Five Islamic State gunmen stormed the Save the Children office in the eastern Afghan city of Jalalabad after an explosion on Wednesday, killing five people and wounding dozens in a 10-hour siege, officials said. The assailants were killed. Save the Children, a global charity that provides aid in 120 countries, said it had suspended all Afghanistan operations. It had been working in 16 of Afghanistan’s 34 provinces, reaching more than 700,000 children. The Islamic State’s local affiliate in Afghanistan claimed responsibility for the attack, according to the group’s Amaq news agency.

Britain’s ‘Most Un-PC’ Charity Will Shut Down

An organization that has run an all-male, black-tie charity dinner in London announced Wednesday it would hand out its remaining funds and then shut down, a day after an undercover investigation by The Financial Times revealed that participants in the dinner groped, harassed and propositioned young women hired as servers. The British establishment’s reaction to the scandal was severe and immediate, a reflection of the reckoning for many powerful men around the world following revelations of sexual misconduct by Hollywood producer Harvey Weinstein.

Cell Behind Barcelona Attack May Have Had Sights on Eiffel Tower

In the weeks before they carried out an attack in the Spanish city of Barcelona last summer, a cell of jihadis inspired by the Islamic State traveled repeatedly to France, where they bought a camera and recorded footage of the Eiffel Tower. That video, as well as the stunning quantity of precursor chemicals used to make explosives which were recovered from the safe house they used, has led experts to conclude that the terrorists were plotting something larger. The materials they left behind suggest that their plan involved packing vans with explosives and attacking targets not just in Spain, where the group killed 16 people in August, but also possibly in France.

Upending Brazil’s Presidential Race, Court Upholds Former Leader’s Conviction

An appeals court in southern Brazil on Wednesday upheld a corruption conviction against the former president, Luiz Inácio Lula da Silva, dealing a significant blow to his quest to win a third term. The ruling was a victory for prosecutors in what may be the highest-stakes case in the yearslong showdown between Brazil’s judiciary and the political elite. Prosecutors have portrayed da Silva as a linchpin of Brazil’s endemically corrupt political system.
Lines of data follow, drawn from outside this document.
Lemma key_events_ring es w r :
  Forall sound_event es → ring_of w r →
  let '(ls, w') := key_events es w in
  ring_of w' (foldl effect r ls) ∧
  ∀ k, Created k ∈ ls → IsValidKeyFormat (ak_Key k) = true ∧
    ∃ x random t name nss, RunCreate x random t name nss ∈ es ∧ ak_Name k = name ∧
      ak_Namespaces k = parseNamespaces nss.
Proof.
  intros Hs. revert w r. induction Hs as [|e es He Hs IH]; intros w r Hr; simpl.
  { split; [done|]. by intros k ?%elem_of_nil. }
  pose proof (key_event_ring e w r He Hr) as Hstep. destruct (key_event_step e w) as [l w1].
  destruct Hstep as [Hrep Hr1]. specialize (IH w1 _ Hr1). destruct (key_events es w1) as [ls w'].
  destruct IH as [Hr' Hk]. split; [done|]. intros k [<-|Hin]%elem_of_cons.
  - destruct e as [x random t name nss| |]; simpl in Hrep; [|done..]. destruct Hrep as (Hv & Hn & Hns).
    split; [done|]. exists x, random, t, name, nss. split; [by left|done].
  - destruct (Hk k Hin) as (Hv & x & random & t & name & nss & Hin' & Hn). split; [done|].
    exists x, random, t, name, nss. split; [by right|done].
Qed.
End ring.

Lemma ring_of_nothing {F} `{Codec F keysFile} : ring_of (mkKeyWorld (F := F) None None) (∅, None).
Proof. split_and!; [done|apply map_Forall_empty|done]. Qed.

(** C40: A daemon authenticates with the keys that were in the file when it started.
    For any history, from no file on, of [devnetd keys create] and [keys revoke] and of
    starts of the daemon on one file, in which no write of the file fails, whatever else
    does, and with a YAML library that reads back what it wrote:
    the keys in the file are those that were created and not revoked since; those of the
    running daemon are the ones of its start, which a command does not change; and it
    admits a remote caller exactly if the first authorization header shows one of them,
    with the name and the namespaces of the key.  So a created key is admitted with the
    name and the namespaces it was created with, by a daemon that started since and
    loaded the file, unless it is revoked; and a revoked one is refused by such a daemon,
    but not by one that runs on. *)
Theorem daemon_admits_the_keys_of_its_start {F} `{CodecLaws F keysFile} `{MapRange} (es : list (key_event F)) :
  Forall sound_event es →
  let '(ls, w) := key_events es (mkKeyWorld None None) in
  let r := foldl effect (∅, None) ls in
  Load None (NewFileKeyStore (kw_file w)) = (None, mkFileKeyStore r.1 (kw_file w)) ∧
  fk_keys <$> kw_daemon w = r.2 ∧
  ∀ daemon, kw_daemon w = Some daemon →
    let answer md := authenticateRequest md (λ key, Get key daemon) in
    (∀ md, match answer md with
           | RpcOk u => ∃ k, shows_key md (λ key, r.2 ≫= (.!! key)) k ∧ u = mkUserInfo (ak_Name k) (ak_Namespaces k)
           | RpcErr c _ => c = Unauthenticated ∧ ∀ k, ¬ shows_key md (λ key, r.2 ≫= (.!! key)) k
           end) ∧
    (∀ l1 k l2 rest, ls = l1 ++ Created k :: l2 → Forall (λ l, ¬ concerns (ak_Key k) l) l2 → restarted l2 →
       (∃ x random t nss, RunCreate x random t (ak_Name k) nss ∈ es ∧ ak_Namespaces k = parseNamespaces nss) ∧
       answer (Some (FormatBearerToken (ak_Key k) :: rest)) = RpcOk (mkUserInfo (ak_Name k) (ak_Namespaces k))) ∧
    (∀ l1 key l2 rest, ls = l1 ++ Revoked key :: l2 → Forall (λ l, ¬ concerns key l) l2 → restarted l2 →
       ∃ msg, answer (Some (FormatBearerToken key :: rest)) = RpcErr Unauthenticated msg) ∧
    ∀ l1 k l2 l3 rest, ls = l1 ++ Started true :: l2 ++ Revoked (ak_Key k) :: l3 → (∀ b, Started b ∉ l2 ++ l3) →
       (foldl effect (∅, None) l1).1 !! ak_Key k = Some k → IsValidKeyFormat (ak_Key k) = true →
       answer (Some (FormatBearerToken (ak_Key k) :: rest)) = RpcOk (mkUserInfo (ak_Name k) (ak_Namespaces k)).
Proof.
  intros Hs. pose proof (key_events_ring es _ _ Hs ring_of_nothing) as Hr.
  destruct (key_events es _) as [ls w]. destruct Hr as [(Hl & _ & Hd) Hk]. cbv zeta.
  split_and!; [done..|]. intros daemon Ew. rewrite Ew in Hd. simpl in Hd.
  assert (Hget : ∀ key, Get key daemon = (foldl effect (∅, None) ls).2 ≫= (.!! key)) by (intros key; by rewrite <- Hd).
  split_and!.
  - intros md. rewrite <- Hd. exact (authenticate_cases md (λ key, Get key daemon)).
  - intros l1 k l2 rest -> Hl2 Hst. destruct (Hk k) as (Hv & x & random & t & name & nss & Hin & <- & Hns);
      [set_solver|]. split; [by exists x, random, t, nss|].
    rewrite authenticate_bearer, Hget, foldl_app by done. cbn [foldl].
    destruct (effect_restarted (ak_Key k) (effect (foldl effect (∅, None) l1) (Created k)) l2 Hst Hl2) as (m & -> & Hm).
    simpl in *. by rewrite Hm, lookup_insert_eq.
  - intros l1 key l2 rest -> Hl2 Hst.
    destruct (effect_restarted key (effect (foldl effect (∅, None) l1) (Revoked key)) l2 Hst Hl2) as (m & Em & Hm).
    simpl in Hm. rewrite lookup_delete_eq in Hm. destruct (authenticateRequest _ _) as [u|c msg] eqn:Ea;
      pose proof (authenticate_cases (Some (FormatBearerToken key :: rest)) (λ key, Get key daemon)) as Hc;
      rewrite Ea in Hc; [|destruct Hc as [-> _]; by exists msg].
    destruct Hc as (k & (key' & rest' & [= E _] & _ & Hk') & _). apply append_inj in E as <-.
    rewrite Hget, foldl_app in Hk'. cbn [foldl] in Hk'. rewrite Em in Hk'. simpl in Hk'. congruence.
  - intros l1 k l2 l3 rest -> Hst Hfile Hv. rewrite authenticate_bearer, Hget, foldl_app by done.
    simpl. rewrite foldl_app. simpl. rewrite effect_daemon by set_solver. simpl.
    rewrite effect_daemon by set_solver. simpl. by rewrite Hfile.
Qed.

(** ** Samples *)

Section witnesses.
#[local] Existing Instance some_order.
#[local] Existing Instance plain_keys.
#[local] Existing Instance plain_keys_laws.

Definition no_key_faults : KeyFaults keysFile := mkKeyFaults None None None None.
Definition ex_key : string := KeyPrefix +:+ hex_encode ex_bytes.

(** A key that is created while the daemon runs, a restart, and its revocation. *)
Definition ex_history : list (key_event keysFile) :=
  [StartDaemon no_key_faults;
   RunCreate no_key_faults (Ok ex_bytes) 5%Z "alice" "team-a, team-b";
   StartDaemon no_key_faults;
   RunRevoke no_key_faults ex_key].

Lemma ex_history_sound n : Forall sound_event (take n ex_history).
Proof.
  apply Forall_take. repeat constructor; [done..|]. by intros bytes [= <-].
Qed.

Definition admitted (n : nat) : option (rpc UserInfo) :=
  (λ daemon, authenticateRequest (Some [FormatBearerToken ex_key]) (λ key, Get key daemon)) <$>
    kw_daemon (key_events (take n ex_history) (mkKeyWorld None None)).2.

(** The running daemon refuses the new key and admits the revoked one. *)
Example running_daemon_is_behind :
  admitted 2 = Some (RpcErr Unauthenticated "authentication failed") ∧
  admitted 4 = Some (RpcOk (mkUserInfo "alice" ["team-a"; "team-b"])).
Proof. vm_compute. by split. Qed.

Lemma daemon_admits_the_keys_of_its_start_witness :
  admitted 3 = Some (RpcOk (mkUserInfo "alice" ["team-a"; "team-b"])).
Proof.
  pose proof (daemon_admits_the_keys_of_its_start (take 3 ex_history) (ex_history_sound 3)) as Hw.
  unfold admitted. destruct (key_events (take 3 ex_history) (mkKeyWorld None None)) as [ls w] eqn:E.
  vm_compute in E. injection E as <- <-. destruct Hw as (_ & _ & Hw).
  destruct (Hw _ eq_refl) as (_ & Hc & _ & _). cbn [snd kw_daemon fmap option_fmap option_map]. apply (f_equal Some).
  refine (proj2 (Hc [Started true] (mkAPIKey ex_key "alice" ["team-a"; "team-b"] 5%Z) [Started true] [] _ _ _)).
  - vm_compute. reflexivity.
  - repeat constructor. by intros [].
  - exists [], []. split; [reflexivity|]. by intros b ?%elem_of_nil.
Defined.
End witnesses.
The unanimous decision by a three-judge panel adds fresh uncertainty to the deeply polarized race to replace President Michel Temer next year.

Trump Sharply Warns Turkey Against Military Strikes in Syria

Simmering tensions between Turkey and the United States spilled into the open Wednesday as President Donald Trump warned President Recep Tayyip Erdogan against the growing risk of conflict between the two nations. The Turkish president, for his part, demanded that the United States end its support for Kurdish militias. The two men spoke by telephone as Turkish forces attacked Kurdish militias in Syria. U.S. officials said they were increasingly uneasy that the campaign against the Islamic State would be seriously undermined by the newest battlefront in a country that has been ravaged by war for nearly seven years.